Two additional studies highlight quality-of-life outcomes for women treated with eribulin first line in monotherapy and combination with trastuzumab, respectively.

  • The first Phase 2 study assesses eribulin as a first line therapy for women with HER2 negative metastatic breast cancer and generates a stable or improvement in quality of life scales measured by the scale established by the European Organisation for Research and Treatment of Cancer (EORTC).
  • The second Phase 2 study investigates eribulin in combination with trastuzumab and shows positive improvements in pain and in arm and breast symptoms which warrant further investigation.

Additional data pooled from the pivotal Phase 3 trial called "EMBRACE", the "Study 3017" and a single-arm Phase 2 study highlights that the benefit of eribulin was similar for women with invasive lobular carcinoma and invasive ductal carcinoma (overall survival; 13.4 vs 13.6 months).

Invasive lobular carcinoma is the second most common form of breast cancer subtype and is associated with lower response rates to preoperative chemotherapy compared to invasive ductal carcinoma.

Results from this study contrast with data from current chemotherapies.
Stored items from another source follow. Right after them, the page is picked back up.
Lemma fresh_chunk_ok p n : parser_wf p -> 0 <= n < 2 ^ 28 ->
  (forall c, cur_chunk p = Some c -> exists ch, chunks p !! c = Some ch /\ used ch + n <= chunk_alloc ch) ->
  safely [MemoryError] (fun '(p', c) => keeps p p' /\ structs p' = structs p /\ results p' = results p /\ cur_chunk p' = Some c /\
    exists ch, chunks p' !! c = Some ch /\ used ch + n <= chunk_alloc ch) (new_chunk p n).
Proof.
  intros Hw Hn Hcur. unfold new_chunk. destruct (cur_chunk p) as [c|] eqn:Ec.
  { cbn. split_and!; [by apply keeps_refl|done|done|done|by apply Hcur]. }
  unfold MICROPY_ALLOC_PARSE_CHUNK_INIT, sizeof_mp_parse_chunk_t. set (a := if 16 <? n then n else 16).
  assert (Ha : n <= a < 2 ^ 28) by (subst a; bcase; lia). rewrite (wrap_small 32 (8 + a)) by lia.
  unfold m_new, m_malloc. rewrite Z.mul_1_l, (wrap_small 32 (8 + a)) by lia. rewrite (proj2 (Z.eqb_neq _ _)) by lia.
  destruct (m_renew_ok (8 + a)) eqn:E; [|by left]. apply byte_heap_small in E. cbn [obind safely]. split_and!; [|done|done|done|].
  - apply keeps_chunks; [done| |by apply layout_more, pw_layout|].
    + apply Forall_app. split; [by apply pw_chunks|]. apply Forall_singleton. split; cbn; [lia|split; [lia|by exists 0]].
    + pose proof (pw_chain _ Hw) as Hchain. unfold chain in Hchain. rewrite Ec in Hchain. cbn [option_list app] in *.
      rewrite length_app, seq_app, <- Hchain. cbn. by rewrite Permutation_cons_append.
  - cbn [chunks set_chunks]. exists (mk_chunk a 0). split; [by rewrite lookup_app_r, Nat.sub_diag by lia|cbn; lia].
Qed.
Lemma left_call_ok r' : rule_pre r' p0 -> r' ∈ left_calls r -> safely errors (rule_post r' p0) (match_rule n r' p0).
Proof. intros Hp Hin%rank_left. apply call_ok; [done|lia]. Qed.

Lemma later_call_ok r' p ks : rule_pre r' p -> advanced p0 p ks -> ks <> [] -> safely errors (rule_post r' p) (match_rule n r' p).
Proof.
  intros Hp Ha Hks. apply call_ok; [done|]. pose proof (ad_left _ _ _ Ha). pose proof (rank_bound r'). destruct ks; [done|]. cbn [length] in *. lia.
Qed.

Lemma arg_defined a r' : a ∈ args_of r -> a = rule r' \/ a = opt_rule r' -> r' <> RULE_const_object.
Proof. apply args_defined, pre0. Qed.

Lemma left_calls_or k r' : kind_of r = or_ k -> rule r' ∈ args_of r -> r' ∈ left_calls r.
Proof. intros Hk Hin. unfold left_calls. rewrite Hk. apply list_elem_of_omap. by exists (rule r'). Qed.


Notation or_alts args p := (or_alts chunk_grow qstr_grow mp_parse_num_decimal (match_rule n) (id r) args p).
Notation and_args args first p := (and_args chunk_grow qstr_grow mp_parse_num_decimal (match_rule n) (id r) args first p).

Lemma or_ok k args : kind_of r = or_ k -> (forall a, a ∈ args -> a ∈ args_of r) -> safely errors (rule_post r p0) (or_alts args p0).
Proof.
  intros Hk. pose proof pre0 as (Hr & Hw & Hst). induction args as [|a args IH]; intros Hin; cbn [ParserRef.or_alts]; [done|].
  assert (Ha : a ∈ args_of r) by (apply Hin; left).
  assert (IH' : safely errors (rule_post r p0) (or_alts args p0)) by (apply IH; intros a' Ha'; apply Hin; by right). clear IH.
  destruct a as [t|r'|r'].
  - destruct (at_token p0 t) eqn:Ht; [|done].
    assert (E : (let! p := push_result_token chunk_grow qstr_grow mp_parse_num_decimal p0 (id r) in let! p := lexer_to_next p in Ret (p, true)) =
      (let! p := (let! p := push_result_token chunk_grow qstr_grow mp_parse_num_decimal p0 (id r) in lexer_to_next p) in Ret (p, true))) by (by rewrite obind_assoc).
    rewrite E. eapply safely_bind; [apply (push_token_ok p0 t (id r)); [done|done|by apply arg_not_end with r]|].
    intros p1 (Had & Hres). cbn [safely]. exists [t]. split_and!; [done|by apply derives_or with k (tok t); [..|constructor]|done|by left].
  - eapply safely_bind; [apply (left_call_ok r'); [|by apply left_calls_or with k]|].
    + split_and!; [by apply arg_defined with (rule r'); [|left]|done|]. intros Hs. apply Hst.
      destruct (steal_rule r r' Ha Hs) as [-> ->]. done.
    + intros [p1 []]; [|by intros ->]. intros (ks & Had & Hd & Hne & Hres). cbn [safely]. exists ks.
      split_and!; [done|by apply derives_or with k (rule r'); [..|constructor]|intros _; apply Hne; by eapply arg_not_file; [|left]|].
      destruct Hres as [Hres|[Hs Hres]]; [by left|right]. split; [|done]. by destruct (steal_rule r r' Ha Hs) as [-> ->].
  - exfalso. destruct (rule_tables r Hr) as (_ & l' & _ & _ & Hfit). rewrite Hk in Hfit. cbn in Hfit.
    apply andb_true_iff in Hfit as [_ Hfit]. rewrite List.forallb_forall in Hfit. by apply list_elem_of_In, Hfit in Ha.
Qed.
Eribulin is approved in Europe under certain conditions

First approved by the European Commission in 2011, eribulin received European Marketing Authorization Approval (MAA) in June 2014 for the treatment of women with locally advanced or metastatic breast cancer who have progressed after at least one chemotherapeutic regimen for advanced disease. Prior therapy should have included an anthracycline and a taxane in either the adjuvant or metastatic setting, unless patients were not suitable for these treatments.